3.6. WHAT WAS FIXED IN RELEASE 0.0.3
ESSENTIAL
job001910: STEP2 infinite loop on some platforms
The PApars.f part of GISTEMP STEP2 runs forever, when compiled with GNU
Fortran 4.2.5 20080702 on FreeBSD 6.3.
OPTIONAL
job001911: PApars algorithm unclear
GISTEMP STEP2/PApars.f has quite a lot of old FORTRAN code which is
obscure. The large header comment is also incorrect in places.
3.7. WHAT WAS FIXED IN RELEASE 0.0.2
ESSENTIAL
job001909: GISTEMP STEP0 discards the final digit of every USHCN datum
The GISTEMP STEP0 code which reads the USHCN temperature records and
converts them to the GISTEMP v2.mean format fails to read the full width
of each datum. Each datum occupies 6 columns in the data file (-99.99
to 999.99), but only the first five columns are read and converted to a
float. This was detected by the Clear Climate Code project in
diagnosing a difference between the output of the FORTRAN STEP0 and
Python step0.py.
3.8. WHAT WAS FIXED IN RELEASE 0.0.1
ESSENTIAL
job001907: Python EXTENSIONS directory is compressed
GISTEMP includes STEP1/EXTENSIONS.tar.gz. To run GISTEMP, following the
instructions in PYTHON_README.txt, one needs an uncompressed directory.
job001908: CCC readme and release notes are patchy
CCC version 0.0 is GISTEMP as released by GISS; release 0.0.0 was
GISTEMP as released on 2007-10-10. The packaging materials (readme and
release notes) for 0.0.0 were cloned poorly from the P4DTI project and
need generally sprucing up before 0.0.1 or 0.1.0.
OPTIONAL
job001906: Python scripts use bad path in shebang
The Python scripts in GISTEMP STEP1 use /gcm/jglascoe/bin/python as the
path to Python in the "shebang" #! first line of the file.
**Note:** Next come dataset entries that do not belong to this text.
Lemma overlay_times_add_up_witness :
  exists s' block',
    handleInteractionMove Sample.env (MouseEv (mkPoint 400 670))
      (Sample.grab prep) = Some s'
    /\ findBlock "b" (blocks s') = Some block'
    /\ forall p, prepTime block' = Some p ->
         15 <= prep_duration p
         /\ prep_duration p mod SNAP_MINUTES = 0
         /\ calculateDriveTime (prep_duration p)
            = pretty (prep_duration p - 15)
         /\ getDepartureTime (prep_start p)
            + (prep_duration p - 15) * Js.MS_PER_MINUTE
            = start block'.
Proof.
  apply (overlay_times_add_up Sample.env (MouseEv (mkPoint 400 670))
           (Sample.grab prep) Example.dragPrep Sample.gridRect
           (mkPoint 400 670) Sample.blockB Example.element);
    vm_compute; reflexivity.
Defined.

Lemma done_overwrites_later_drag_witness :
  exists s1 b1 b',
    handleInteractionMove Sample.env (MouseEv (mkPoint 400 700))
      Example.editingGrabbed = Some s1
    /\ blocks s1 !! 0%nat = Some b1
    /\ start b1 = 10 * Js.MS_PER_HOUR
    /\ blocks (editorSession [] true s1) !! 0%nat = Some b'
    /\ start b' = 9 * Js.MS_PER_HOUR.
Proof.
  destruct (handleInteractionMove Sample.env (MouseEv (mkPoint 400 700))
              Example.editingGrabbed) as [s1|] eqn:E;
    [|vm_compute in E; discriminate E].
  destruct (blocks s1 !! 0%nat) as [b1|] eqn:E1;
    [|vm_compute in E; injection E as <-; vm_compute in E1; discriminate E1].
  destruct (done_overwrites_later_drag Sample.env
              (MouseEv (mkPoint 400 700)) [] Example.editingGrabbed s1
              Sample.blockA eq_refl E) as [_ Hback].
  destruct (Hback 0%nat b1 E1) as (b' & Hb' & _ & Hsame).
  assert (Hb1 : id b1 = id Sample.blockA /\ start b1 = 10 * Js.MS_PER_HOUR).
  { clear Hback Hb' Hsame. vm_compute in E. injection E as <-.
    vm_compute in E1. injection E1 as <-. split; reflexivity. }
  destruct Hb1 as [Hid Hst1]. destruct (Hsame Hid) as (Hst & _).
  exists s1, b1, b'.
  repeat apply conj; [reflexivity|exact E1|exact Hst1|exact Hb'|].
  rewrite Hst. reflexivity.
Defined.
This is not
very portable to say the least.
3.9. WHAT WAS FIXED IN RELEASE 0.0.0
Nothing. Release 0.0.0 is just GISTEMP as released on 2007-10-10,
plus readme.txt and release-notes.txt.
A. REFERENCES
None.
B. DOCUMENT HISTORY
Most recent changes first:
2010-03-11 NB Updated for 0.4.1.
2010-03-09 DRJ Updated for 0.4.0.
2010-01-26 NB Updated for 0.3.0.
2010-01-11 NB Updated for 0.2.0.
2009-12-03 NB Updated for GoogleCode project.
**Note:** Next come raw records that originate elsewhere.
(** The payload item of a pair. *)
Definition wire_item (p : Objective.t * float) : string * float :=
  (Objective.value p.1, p.2).

(** The sign bit of a float that has one. *)
Definition sign_is (s : bool) (x : float) : Prop :=
  match x with
  | S754_zero s' | S754_infinity s' | S754_finite s' _ _ => s' = s
  | S754_nan => True
  end.

(** A weight that is [<= 0], or whose double is not an integer. *)
Definition bad_weight (w : float) : Prop :=
  PyFloat.leb w PyFloat.zero = true
  \/ ~ PyFloat.is_integer (PyFloat.mul w PyFloat.two).

(** The rubric whose dict maps the objectives of [ds], in order, to the
    addresses [base], [base + 1], ... *)
Definition built_rubric (base : addr) (ds : list (Objective.t * float)) (ty : RubricType_t)
  : object :=
  ORubric {| criteria := list_to_map (zip ds.*1 (seq base (length ds))); _type := ty |}.

(** Two questions are made without a rubric argument, a criteria is added
    through the first, and the second is observed: the rubric of each, the
    size seen through the second before and after, and its serialization. *)
Definition shared_default_scenario (b1 e1 b2 e2 : string) (o : Objective.t) (w : float)
  : M (addr * addr * nat * nat * json) :=
  d ← ShortAnswerQuestion.def__init__;
  q1 ← ShortAnswerQuestion.__init__ d b1 e1 None;
  q2 ← ShortAnswerQuestion.__init__ d b2 e2 None;
  first ← get_question q1;
  second ← get_question q2;
  before ← Rubric.size (rubric second);
  _ ← ShortAnswerQuestion.add_criteria q1 o w;
  after ← Rubric.size (rubric second);
  data ← ShortAnswerQuestion._serialize q2;
  mret (rubric first, rubric second, before, after, data).

(** A transport that answers every request with the same decoded body. *)
Definition canned_transport (reply : json)
  : string -> json -> gmap string string -> result RPCClient.Response :=
  fun _ _ _ => Ok {| RPCClient.Response_json := Ok reply |}.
2008-09-14 NB Updated for 0.1.0
2008-09-12 NB Updated for 0.0.3
2008-09-12 NB Updated for 0.0.2
2008-09-11 NB Updated for 0.0.1
2008-09-08 NB Created.
C. COPYRIGHT AND LICENSE
This document is copyright (C) 2009, 2010 Ravenbrook Limited. All
rights reserved.
Redistribution and use of this document in any form, with or without
modification, is permitted provided that redistributions of this
document retain the above copyright notice, this condition and the
following disclaimer.
THIS DOCUMENT IS PROVIDED BY THE COPYRIGHT HOLDERS AND CONTRIBUTORS "AS
IS" AND ANY EXPRESS OR IMPLIED WARRANTIES, INCLUDING, BUT NOT LIMITED
TO, THE IMPLIED WARRANTIES OF MERCHANTABILITY AND FITNESS FOR A
PARTICULAR PURPOSE ARE DISCLAIMED. IN NO EVENT SHALL THE COPYRIGHT
HOLDERS AND CONTRIBUTORS BE LIABLE FOR ANY DIRECT, INDIRECT, INCIDENTAL,
SPECIAL, EXEMPLARY, OR CONSEQUENTIAL DAMAGES (INCLUDING, BUT NOT LIMITED
TO, PROCUREMENT OF SUBSTITUTE GOODS OR SERVICES; LOSS OF USE, DATA, OR
PROFITS; OR BUSINESS INTERRUPTION) HOWEVER CAUSED AND ON ANY THEORY OF
LIABILITY, WHETHER IN CONTRACT, STRICT LIABILITY, OR TORT (INCLUDING
NEGLIGENCE OR OTHERWISE) ARISING IN ANY WAY OUT OF THE USE OF THIS
DOCUMENT, EVEN IF ADVISED OF THE POSSIBILITY OF SUCH DAMAGE.